I spent 33 minutes on the phone on January 8th, 2025 before I finally navigated the maze that is American healthcare to the extent that a medication that has been prescribed for me by my doctor regularly for several years could be delivered to her office in time for my next appointment. OK, there is a need to verify health insurance coverage, but one might expect this to be a simple matter of checking eligibility->coverage->currency-with-premiums, and something that can be done asynchronously. Not so. Optum needed to verify the “paid-through date.” I pointed out that I’d already made four attempts to resolve this situation since December 19th, including on the last occasion by providing details of my COBRA policy to the Optum agent so that she could follow up with them to verify whatever it is they needed to verify. Apparently she hadn’t bothered, so here we were again.
What was required to resolve this in the end was literally a four-way conference call, which of course is absolutely ridiculous in the Information Age. With the primary Optum agent on the line, I conferenced in the COBRA hotline, but the automated voice confirming my “paid-through date” was not good enough for her to be able to vouch for me. I needed to get a human agent on the line. Meanwhile, the primary Optum agent conferenced in someone from their payments division. With all four of us on the phone, I did the introductions, then the second Optum agent asked the COBRA agent to repeat the paid-through date, give his name and a confirmation number, and that was enough information for the Optum payments person. The primary agent and I twiddled our thumbs on the line for another 5-10 minutes until the payments agent came back online to tell us that she had completed her work–at least for the coverage part.

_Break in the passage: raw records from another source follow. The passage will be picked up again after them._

(* ===== verification/PubSub.v ===== *)
(** * PubSub: topics with per-subscriber message queues

    Models [src/kernel/src/ipc/pubsub.c] and [pubsub.h]: [MAX_TOPICS] topics,
    each with [MAX_SUBSCRIBERS] subscriptions that hold a queue of
    [TOPIC_QUEUE_SLOTS] messages and drop the oldest message when full.
    Topics of another namespace need [CAP_XNS_PUBSUB] or a capability token
    ([CapToken]); the lock is released around that check, so subscribing and
    publishing are their critical sections and the composition. *)

From S2P Require Import Prelude KUtil Ring CapToken.

Abbreviation MAX_TOPICS := 16%nat (only parsing).
Abbreviation MAX_SUBSCRIBERS := 8%nat (only parsing).
Abbreviation TOPIC_NAME_MAX := 32%nat (only parsing).
Abbreviation TOPIC_MSG_MAX := 256 (only parsing).
Abbreviation TOPIC_QUEUE_SLOTS := 4%nat (only parsing).
Abbreviation CAP_XNS_PUBSUB := 0x400 (only parsing).

(** ** State *)

Record topic_msg := mk_tmsg {
  tm_publisher_pid : Z;
  tm_len : Z;
  tm_data : list Z
}.
#[export] Instance topic_msg_eta : Eta topic_msg := λ m,
  mk_tmsg (tm_publisher_pid m) (tm_len m) (tm_data m).
#[export] Instance topic_msg_inhabited : Inhabited topic_msg :=
  populate (mk_tmsg 0 0 (replicate (Z.to_nat TOPIC_MSG_MAX) 0)).

Record topic_sub := mk_sub {
  sub_pid : Z;
  sub_ns_id : Z;
  sub_q : ring topic_msg;       (* msgs, head, tail, count *)
  sub_used : bool
}.
#[export] Instance topic_sub_eta : Eta topic_sub := λ s,
  mk_sub (sub_pid s) (sub_ns_id s) (sub_q s) (sub_used s).
#[export] Instance topic_sub_inhabited : Inhabited topic_sub :=
  populate (mk_sub 0 0 (mk_ring (replicate TOPIC_QUEUE_SLOTS inhabitant) 0 0 0) false).

Record topic := mk_topic {
  tp_name : list Z;
  tp_owner_pid : Z;
  tp_ns_id : Z;
  tp_subs : list topic_sub;
  tp_used : bool
}.
#[export] Instance topic_eta : Eta topic := λ t,
  mk_topic (tp_name t) (tp_owner_pid t) (tp_ns_id t) (tp_subs t) (tp_used t).
#[export] Instance topic_inhabited : Inhabited topic :=
  populate (mk_topic (replicate TOPIC_NAME_MAX 0) 0 0 (replicate MAX_SUBSCRIBERS inhabitant) false).

Abbreviation topic_table := (list topic) (only parsing).

Definition pubsub_init : list topic := replicate MAX_TOPICS inhabitant.

(** ** Operations *)

(** [check_xns_access], true for 1. *)
Definition check_xns_access (topic_ns caller_ns caller_pid caller_caps : Z) (ts : token_st) : bool :=
  if caller_ns =? topic_ns then true
  else if topic_ns =? 0 then true
  else if negb (Z.land caller_caps CAP_XNS_PUBSUB =? 0) then true
  else negb (cap_token_check caller_pid CAP_XNS_PUBSUB (Some (ns_resource topic_ns)) ts =? 0).

(** The comparison loop of [pubsub_topic_create]: [n] positions are left. *)
Fixpoint topic_name_match (n j : nat) (a b : list Z) : bool :=
  match n with
  | O => true
  | S n' =>
      if negb (c_at a j =? c_at b j) then false
      else if c_at b j =? 0 then true
      else topic_name_match n' (S j) a b
  end.

Definition topic_dup (name : list Z) (ns_id : Z) (t : topic) : bool :=
  tp_used t && (tp_ns_id t =? ns_id) && topic_name_match TOPIC_NAME_MAX 0 (tp_name t) name.

Definition pubsub_topic_create (name : list Z) (ns_id owner_pid : Z) (tbl : topic_table)
    : Z * topic_table :=
  match find_idx (topic_dup name ns_id) tbl with
  | Some _ => (- EEXIST, tbl)
  | None =>
      match find_idx (λ t, negb (tp_used t)) tbl with
      | None => (- ENOMEM, tbl)
      | Some i =>
          let t := tbl !!! i in
          (Z.of_nat i,
           <[i := t <| tp_used := true |> <| tp_owner_pid := owner_pid |> <| tp_ns_id := ns_id |>
                    <| tp_name := str_copy (tp_name t) name TOPIC_NAME_MAX |>
                    <| tp_subs := (λ s, s <| sub_used := false |>
                                          <| sub_q := ring_reset (sub_q s) |>) <$> tp_subs t |>]> tbl)
      end
  end.

(** Whether the caller's request leaves the lock for the access check. *)
Definition xns_needed (topic_ns caller_ns : Z) : bool :=
  negb (caller_ns =? topic_ns) && negb (topic_ns =? 0).

(** The end of [pubsub_subscribe], under the lock. *)
Definition subscribe_add (tid : nat) (pid sub_ns : Z) (tbl : topic_table) : Z * topic_table :=
  let tp := tbl !!! tid in
  match find_idx (λ s, sub_used s && (sub_pid s =? pid)) (tp_subs tp) with
  | Some _ => (0, tbl)
  | None =>
      match find_idx (λ s, negb (sub_used s)) (tp_subs tp) with
      | None => (- ENOMEM, tbl)
      | Some i =>
          let s := tp_subs tp !!! i in
          (0, <[tid := tp <| tp_subs := <[i :=
                 s <| sub_used := true |> <| sub_pid := pid |> <| sub_ns_id := sub_ns |>
                   <| sub_q := ring_reset (sub_q s) |>]> (tp_subs tp) |>]> tbl)
      end
  end.

Definition pubsub_subscribe (topic_id pid sub_ns caller_caps : Z) (ts : token_st)
    (tbl : topic_table) : Z * topic_table :=
  if Z.of_nat MAX_TOPICS <=? topic_id then (- EINVAL, tbl)
  else
    let tid := Z.to_nat topic_id in
    if negb (tp_used (tbl !!! tid)) then (- ENOENT, tbl)
    else
      let topic_ns := tp_ns_id (tbl !!! tid) in
      if xns_needed topic_ns sub_ns then
        if negb (check_xns_access topic_ns sub_ns pid caller_caps ts) then (- EPERM, tbl)
        else if negb (tp_used (tbl !!! tid)) then (- ENOENT, tbl)
        else subscribe_add tid pid sub_ns tbl
      else subscribe_add tid pid sub_ns tbl.

Definition tmsg_fill (publisher_pid len : Z) (data : list Z) (m : topic_msg) : topic_msg :=
  m <| tm_publisher_pid := publisher_pid |> <| tm_len := len |>
    <| tm_data := mem_copy (tm_data m) data (Z.to_nat len) |>.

But wait. There’s more. Now I needed to confirm my consent to the terms and conditions, which the agent had to read out to me in full, taking several minutes of her reading the small print, before I confirmed that I accepted. The final stage was for me to wait on hold again while she set up overnight delivery and then reconfirmed my appointment with my doctor. In the end, this was successful, but it cost me nearly 35 minutes in a process that is absolutely unnecessary.
Delay, Deny, Defend were the words inscribed on Luigi Mangione’s bullets. This was his point. They haven’t gotten the memo.